*** Begin section ***

(** C10. When no amount is negative, the running totals drawn by
    [create_sales_plot] never decrease from one index to the next. *)
Theorem running_totals_nondecreasing (sales_data : list Row) (name : string)
    (dates : list date) (totals : list Z) (i : nat) (a b : Z) :
  Forall (λ point, 0 ≤ row_sales point) sales_data →
  figure_series (create_sales_plot sales_data name) = Some (dates, totals) →
  totals !! i = Some a →
  totals !! S i = Some b →
  a ≤ b.
Proof.
  intros Hpos Hfig Ha Hb.
  rewrite figure_series_sales_plot in Hfig. injection Hfig as _ <-.
  destruct (cumulative_step _ _ _ _ Ha Hb) as (amount & Hamount & ->).
  rewrite list_lookup_fmap in Hamount.
  destruct (sales_data !! S i) as [point|] eqn:Hpoint; [|done].
  injection Hamount as <-.
  rewrite Forall_lookup in Hpos. specialize (Hpos _ _ Hpoint). simpl in Hpos.
  lia.
Qed.

Lemma running_totals_nondecreasing_witness :
  (3 : Z) ≤ 3 ∧ (3 : Z) ≤ 7.
Proof.
  pose (sales_data := [mkRow (Date 2024 1 1) 3; mkRow (Date 2024 1 2) 0;
                       mkRow (Date 2024 1 3) 4]).
  assert (Forall (λ point, 0 ≤ row_sales point) sales_data) as Hpos.
  { repeat constructor; simpl; lia. }
  split.
  - apply (running_totals_nondecreasing sales_data "A" _ _ 0%nat 3 3 Hpos
             eq_refl eq_refl eq_refl).
  - apply (running_totals_nondecreasing sales_data "A" _ _ 1%nat 3 7 Hpos
             eq_refl eq_refl eq_refl).
Defined.

(** ** The dashboard, as a function of the answers of the data source *)

Lemma selector_dashboard_page first_product sales_data dropdown :
  selector (dashboard_page first_product sales_data dropdown) = dropdown.
Proof. simpl. apply app_nil_r. Qed.

Lemma visible_series_dashboard_page first_product sales_data dropdown :
  visible_series (dashboard_page first_product sales_data dropdown)
  = Some (series_of sales_data).
Proof. reflexivity. Qed.

Lemma target_series_dropdown_button product product_sales :
  target_series (dropdown_button product product_sales)
  = Some (series_of product_sales).
Proof. reflexivity. Qed.

Lemma labels_dropdown_buttons (products : list Product) (rowss : list (list Row)) :
  length rowss = length products →
  label <$> zip_with dropdown_button products rowss = product_name <$> products.
Proof.
  revert rowss.
  induction products as [|product rest IH]; intros [|rows rowss] Hlen;
    simplify_eq/=; [done|].
  f_equal. by apply IH.
Qed.

Lemma targets_dropdown_buttons (products : list Product) (rowss : list (list Row)) :
  length rowss = length products →
  target_series <$> zip_with dropdown_button products rowss
  = (Some ∘ series_of) <$> rowss.
Proof.
  revert rowss.
  induction products as [|product rest IH]; intros [|rows rowss] Hlen;
    simplify_eq/=; [done|].
  f_equal. by apply IH.
Qed.

Section DashboardFacts.
Context {World Exn : Type}.
Variable fetch : Z → M World Exn (list Row).

Lemma fetch_all_cons pid ids w :
  fetch_all fetch (pid :: ids) w
  = match fetch pid w with
    | (Returns rows, w1) =>
        match fetch_all fetch ids w1 with
        | (Returns rowss, w2) => (Returns (rows :: rowss), w2)
        | (Raises e, w2) => (Raises e, w2)
        end
    | (Raises e, w1) => (Raises e, w1)
    end.
Proof. reflexivity. Qed.

Lemma fetch_all_length ids w rowss w' :
  fetch_all fetch ids w = (Returns rowss, w') → length rowss = length ids.
Proof.
  revert w rowss.
  induction ids as [|pid ids IH]; intros w rowss.
  - by intros [= <- _].
  - rewrite fetch_all_cons.
    destruct (fetch pid w) as [[rows|e] w1]; [|done].
    destruct (fetch_all fetch ids w1) as [[rowss'|e] w2] eqn:Hrest; [|done].
    intros [= <- <-]. simpl. f_equal. by eapply IH.
Qed.

(** The queries of two lists of ids, one list after the other. *)
Lemma fetch_all_app ids1 ids2 w :
  fetch_all fetch (ids1 ++ ids2) w
  = match fetch_all fetch ids1 w with
    | (Returns rowss1, w1) =>
        match fetch_all fetch ids2 w1 with
        | (Returns rowss2, w2) => (Returns (rowss1 ++ rowss2), w2)
        | (Raises e, w2) => (Raises e, w2)
        end
    | (Raises e, w1) => (Raises e, w1)
    end.
Proof.
  revert w.
  induction ids1 as [|pid ids1 IH]; intros w.
  - simpl. unfold mret, M_ret.
    by destruct (fetch_all fetch ids2 w) as [[rowss2|e] w2].
  - rewrite <-app_comm_cons, !fetch_all_cons.
    destruct (fetch pid w) as [[rows|e] w1]; [|done].
    rewrite IH.
    destruct (fetch_all fetch ids1 w1) as [[rowss1|e] w2]; [|done].
    by destruct (fetch_all fetch ids2 w2) as [[rowss2|e] w3].
Qed.

(** The loop makes the queries of the products in order, and appends one
    button per answer. *)
Lemma buttons_loop_run products acc w :
  buttons_loop fetch products acc w
  = match fetch_all fetch (product_id <$> products) w with
    | (Returns rowss, w') =>
        (Returns (acc ++ zip_with dropdown_button products rowss), w')
    | (Raises e, w') => (Raises e, w')
    end.
Proof.
  revert acc w.
  induction products as [|product rest IH]; intros acc w.
  - simpl. unfold mret, M_ret. by rewrite app_nil_r.
  - rewrite fmap_cons, fetch_all_cons. simpl. unfold mbind, M_bind.
    destruct (fetch (product_id product) w) as [[rows|e] w1]; [|done].
    rewrite IH.
    destruct (fetch_all fetch (product_id <$> rest) w1) as [[rowss|e] w2];
      [|done].
    simpl. by rewrite <-app_assoc.
Qed.

(** The dashboard makes the queries of [call_ids]; the first answer is
    drawn, the others fill the dropdown. *)
Lemma dashboard_run first_product others w :
  create_interactive_dashboard fetch (first_product :: others) w
  = match fetch_all fetch (call_ids (first_product :: others)) w with
    | (Returns rowss, w') =>
        (Returns
           (dashboard_page first_product (hd [] rowss)
              (zip_with dropdown_button (first_product :: others) (tl rowss))),
         w')
    | (Raises e, w') => (Raises e, w')
    end.
Proof.
  unfold call_ids. rewrite fetch_all_cons.
  unfold create_interactive_dashboard, mbind, M_bind.
  destruct (fetch (product_id first_product) w) as [[rows0|e] w1]; [|done].
  rewrite buttons_loop_run.
  by destruct (fetch_all fetch (product_id <$> first_product :: others) w1)
    as [[rowss|e] w2].
Qed.

(** A source that never raises answers every list of queries. *)
Lemma fetch_all_returns ids w :
  (∀ pid w0, ∃ rows w1, fetch pid w0 = (Returns rows, w1)) →
  ∃ rowss w', fetch_all fetch ids w = (Returns rowss, w').
Proof.
  intros Htotal. revert w.
  induction ids as [|pid ids IH]; intros w; [by eexists _, _|].
  rewrite fetch_all_cons.
  destruct (Htotal pid w) as (rows & w1 & ->).
  destruct (IH w1) as (rowss & w2 & ->). by eexists _, _.
Qed.

(** With a source that never raises, the dashboard returns a page. *)
Lemma dashboard_returns products w :
  (∀ pid w0, ∃ rows w1, fetch pid w0 = (Returns rows, w1)) →
  ∃ page w', create_interactive_dashboard fetch products w = (Returns page, w').
Proof.
  intros Htotal. destruct products as [|first_product others].
  - by eexists _, _.
  - rewrite dashboard_run.
    destruct (fetch_all_returns (call_ids (first_product :: others)) w Htotal)
      as (rowss & w' & ->).
    by eexists _, _.
Qed.

End DashboardFacts.

(** The record of calls of a traced source grows by the ids queried. *)
Lemma traced_fetch_all_returns {World Exn} (fetch : Z → M World Exn (list Row))
    ids w calls rowss w' calls' :
  fetch_all (traced fetch) ids (w, calls) = (Returns rowss, (w', calls')) →
  fetch_all fetch ids w = (Returns rowss, w') ∧ calls' = calls ++ ids.
Proof.
  revert w calls rowss.
  induction ids as [|pid ids IH]; intros w calls rowss.
  - intros [= <- <- <-]. by rewrite app_nil_r.
  - rewrite (fetch_all_cons (traced fetch)), (fetch_all_cons fetch).
    unfold traced at 1.
    destruct (fetch pid w) as [[rows|e] w1]; [|done].
    destruct (fetch_all (traced fetch) ids (w1, calls ++ [pid]))
      as [[rowss'|e] [w2 calls2]] eqn:Hrest; [|done].
    intros [= <- <- <-].
    destruct (IH _ _ _ Hrest) as [-> ->].
    by rewrite <-app_assoc.
Qed.

(** ** The visible chart and the first entry of the dropdown *)

(** C2, as the code has it. The chart drawn at first comes from the query of
    line 73 and the first entry of the dropdown from the query of line 78:
    when the second query for the first product answers with the rows of the
    first one, the series drawn at first is the series of the first entry. *)
Theorem visible_is_first_entry_when_reread_agrees {World Exn : Type}
    (fetch : Z → M World Exn (list Row))
    (first_product : Product) (others : list Product)
    (w w' : World) (page : Html) :
  (∀ rows w1,
     fetch (product_id first_product) w = (Returns rows, w1) →
     ∃ w2, fetch (product_id first_product) w1 = (Returns rows, w2)) →
  create_interactive_dashboard fetch (first_product :: others) w
  = (Returns page, w') →
  is_Some (visible_series page) ∧
  visible_series page = selector_series page 0.
Proof.
  intros Hreread.
  rewrite dashboard_run. unfold call_ids.
  rewrite fetch_all_cons.
  destruct (fetch (product_id first_product) w) as [[rows0|e] w1] eqn:Hfirst;
    [|done].
  destruct (Hreread rows0 w1 eq_refl) as [w2 Hsecond].
  rewrite fmap_cons, fetch_all_cons, Hsecond.
  destruct (fetch_all fetch (product_id <$> others) w2) as [[rowss|e] w3];
    [|done].
  intros [= <- <-].
  unfold selector_series.
  rewrite visible_series_dashboard_page, selector_dashboard_page.
  split; [by eexists|done].
Qed.

Lemma visible_is_first_entry_when_reread_agrees_witness :
  ∃ page,
    create_interactive_dashboard (pure_source two_products_table)
      [product_A; product_B] tt = (Returns page, tt) ∧
    is_Some (visible_series page) ∧
    visible_series page = selector_series page 0.
Proof.
  eexists. split; [reflexivity|].
  apply (visible_is_first_entry_when_reread_agrees
           (pure_source two_products_table) product_A [product_B] tt tt).
  - intros rows w1 [= <- <-]. exists tt. reflexivity.
  - reflexivity.
Defined.

(** C2 fails as stated: with a table that gains a sale between the two
    queries for product A, the chart drawn at first shows 0 and the first
    entry of the dropdown shows 1. *)
Lemma visible_drifts_from_first_entry :
  ∃ page w',
    create_interactive_dashboard growing_source [product_A] 0
    = (Returns page, w') ∧
    visible_series page = Some ([Date 2024 1 1], [0]) ∧
    selector_series page 0 = Some ([Date 2024 1 1], [1]) ∧
    bool_decide (visible_series page = selector_series page 0) = false.
Proof. eexists _, _. split; [by vm_compute|]. by vm_compute. Qed.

*** End section ***

> _TASK INSTRUCTIONS_
Across the listing above, state how many lines include the word "match", with nothing but the number in reply.

> _RESPONSE TO THE EXERCISE_
6